(** The invariant of a harness. *)
Record harness_inv {A} (h : LoaderHarness A) : Prop := {
  inv_error : h_state h = State.kError ↔ ok (h_status h) = false;
  inv_phase : ∃ p, loader_phase (h_trace h) = Some p ∧ phase_of_state (h_state h) p }.

(** Position in the lifecycle; [kError] is last. *)
Definition state_rank (s : State.t) : nat :=
  match s with
  | State.kNew => 0 | State.kLoadRequested => 1 | State.kLoadApproved => 2
  | State.kLoading => 3 | State.kReady => 4 | State.kUnloadRequested => 5
  | State.kQuiescing => 6 | State.kQuiesced => 7 | State.kUnloading => 8
  | State.kDisabled => 9 | State.kError => 10
  end.

(** A concrete run used by the witnesses: request, approval, a load that fails
    once and then succeeds, unload request, quiescing, unload. *)
Definition example_ops : list HarnessOp :=
  [OpLoadRequested; OpLoadApproved;
   OpLoad (λ k, if decide (k = 0) then Internal "flaky" else StatusOK) (λ _, false);
   OpUnloadRequested; OpStartQuiescing; OpDoneQuiescing; OpUnload].

Definition example_run (ops : list HarnessOp) : LoaderHarness unit :=
  foldl (λ h op, (run_op op h).2)
    (newLoaderHarness (mkServableId "m" 1) (Some 0) None (mkHarnessOptions 2 true)) ops.

(** * Retry *)

Section retry_lemmas.
Context (max : Z) (fn : nat → Status) (cancelled : nat → bool).

Lemma retry_loop_spec fuel n st m :
  retry_loop max fn cancelled fuel n = (st, m) →
  n < m ∧ m ≤ S (n + fuel) ∧ st = fn (pred m) ∧
  (∀ k, n < k < m → retry_again max cancelled k (fn (pred k)) = true) ∧
  (m < S (n + fuel) → retry_again max cancelled m st = false).
Proof.
  revert n. induction fuel as [|fuel IH]; intros n; simpl.
  - intros [= <- <-]. split_and!; try done; lia.
  - destruct (retry_again max cancelled (S n) (fn n)) eqn:E.
    + intros (?&?&?&Hk&?)%IH. split_and!; try lia; try done.
      * intros k [? ?]. destruct (decide (k = S n)) as [->|]; [done|]. apply Hk. lia.
      * intros. eauto with lia.
    + intros [= <- <-]. split_and!; try done; try lia. 
Qed.

Lemma retry_again_bound k st :
  (Z.of_nat k < 2 ^ 32)%Z → retry_again max cancelled k st = true →
  k < Z.to_nat (u32 (max + 1)).
Proof.
  unfold retry_again. intros Hk [_ H]%andb_true_iff. apply Z.ltb_lt in H.
  rewrite (u32_small (Z.of_nat k)) in H by (unfold is_u32; lia). lia.
Qed.
End retry_lemmas.

(** [Retry] stops after at least one and at most [max_num_retries + 1] tries,
    returns the status of the last try, tries again only after a failed try that
    was not cancelled, and stops exactly when the last try succeeded, a poll was
    cancelled or the tries are used up. *)
Theorem Retry_spec (max : Z) (fn : nat → Status) (cancelled : nat → bool)
    (st : Status) (n : nat) :
  is_u32 (max + 1) → Retry max fn cancelled = (st, n) →
  1 ≤ n ∧ (Z.of_nat n <= Z.max 1 (max + 1))%Z ∧ st = fn (pred n) ∧
  (∀ k, k < pred n → ok (fn k) = false ∧ cancelled k = false) ∧
  (ok st = true ∨ cancelled (pred n) = true ∨ (Z.of_nat n >= max + 1)%Z).
Proof.
  unfold Retry. intros Hmax H. rewrite u32_small in H by done.
  set (N := Z.to_nat (max + 1)) in *. unfold is_u32 in Hmax.
  apply retry_loop_spec in H as (Hn&Hle&->&Hbefore&Hstop).
  assert (∀ k, 0 < k < n → k < N) as Hlt.
  { intros k Hk. specialize (Hbefore k Hk).
    apply retry_again_bound in Hbefore; [by rewrite u32_small in Hbefore|].
    destruct (decide (N = 0)); lia. }
  assert (n ≤ N ∨ n = 1) as HnN.
  { destruct (decide (n = 1)); [by right|left]. specialize (Hlt (pred n)). lia. }
  split_and!; [lia|lia|done| |].
  - intros k Hk. specialize (Hbefore (S k)). unfold retry_again in Hbefore.
    simpl in Hbefore. assert (0 < S k < n) as Hr by lia. specialize (Hbefore Hr).
    by bool_hyps.
  - destruct (decide (N = 0)); [right; right; lia|].
    assert (n < S (0 + N)) as Hlt' by lia. specialize (Hstop Hlt').
    unfold retry_again in Hstop. rewrite !andb_false_iff, !negb_false_iff in Hstop.
    destruct Hstop as [[?|?]|Hz]; [by right; left|by left|].
    right. right. rewrite Z.ltb_ge, !u32_small in Hz; unfold is_u32; lia.
Qed.

(** The statuses a [Retry] went through: failures, then the one returned. *)
Lemma Retry_results (max : Z) (fn : nat → Status) (cancelled : nat → bool) st n :
  Retry max fn cancelled = (st, n) →
  ∃ fails, fn <$> seq 0 n = fails ++ [st] ∧ Forall (λ s, ok s = false) fails.
Proof.
  unfold Retry. intros (Hn&_&->&Hbefore&_)%retry_loop_spec.
  destruct n as [|n]; [lia|]. exists (fn <$> seq 0 n). simpl pred. split.
  - by rewrite seq_S, fmap_app.
  - apply Forall_fmap, Forall_forall. intros k Hk%elem_of_seq. simpl.
    specialize (Hbefore (S k)). unfold retry_again in Hbefore. simpl in Hbefore.
    assert (0 < S k < S n) as Hr by lia. specialize (Hbefore Hr). by bool_hyps.
Qed.

(** * Preservation of the invariant *)

Lemma loader_phase_snoc trace c :
  loader_phase (trace ++ [c]) = loader_phase trace ≫= λ p, loader_step p c.
Proof. unfold loader_phase. by rewrite foldl_app. Qed.

Lemma loader_step_callback p i e : loader_step p (CallErrorCallback i e) = Some p.
Proof. by destruct p. Qed.

Section harness_lemmas.
Context {A : Type}.
Implicit Types h : LoaderHarness A.

Lemma ErrorInternal_state e h : h_state (ErrorInternal e h) = State.kError.
Proof. unfold ErrorInternal. by case_match. Qed.

Lemma ErrorInternal_status e h : h_status (ErrorInternal e h) = e.
Proof. unfold ErrorInternal. by case_match. Qed.

Lemma ErrorInternal_phase e h :
  loader_phase (h_trace (ErrorInternal e h)) = loader_phase (h_trace h).
Proof.
  unfold ErrorInternal. case_match; [|done]. simpl. rewrite loader_phase_snoc.
  destruct (loader_phase (h_trace h)) as [p|]; simpl; [|done]. apply loader_step_callback.
Qed.

Lemma ErrorInternal_inv e h :
  ok e = false → harness_inv h → harness_inv (ErrorInternal e h).
Proof.
  intros He [_ (p&Hp&_)]. split.
  - by rewrite ErrorInternal_state, ErrorInternal_status.
  - exists p. by rewrite ErrorInternal_state, ErrorInternal_phase.
Qed.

- Task -
The answer must consist of every line from the listing above that includes the word "last".

- Solution -
(** Position in the lifecycle; [kError] is last. *)
    returns the status of the last try, tries again only after a failed try that
    was not cancelled, and stops exactly when the last try succeeded, a poll was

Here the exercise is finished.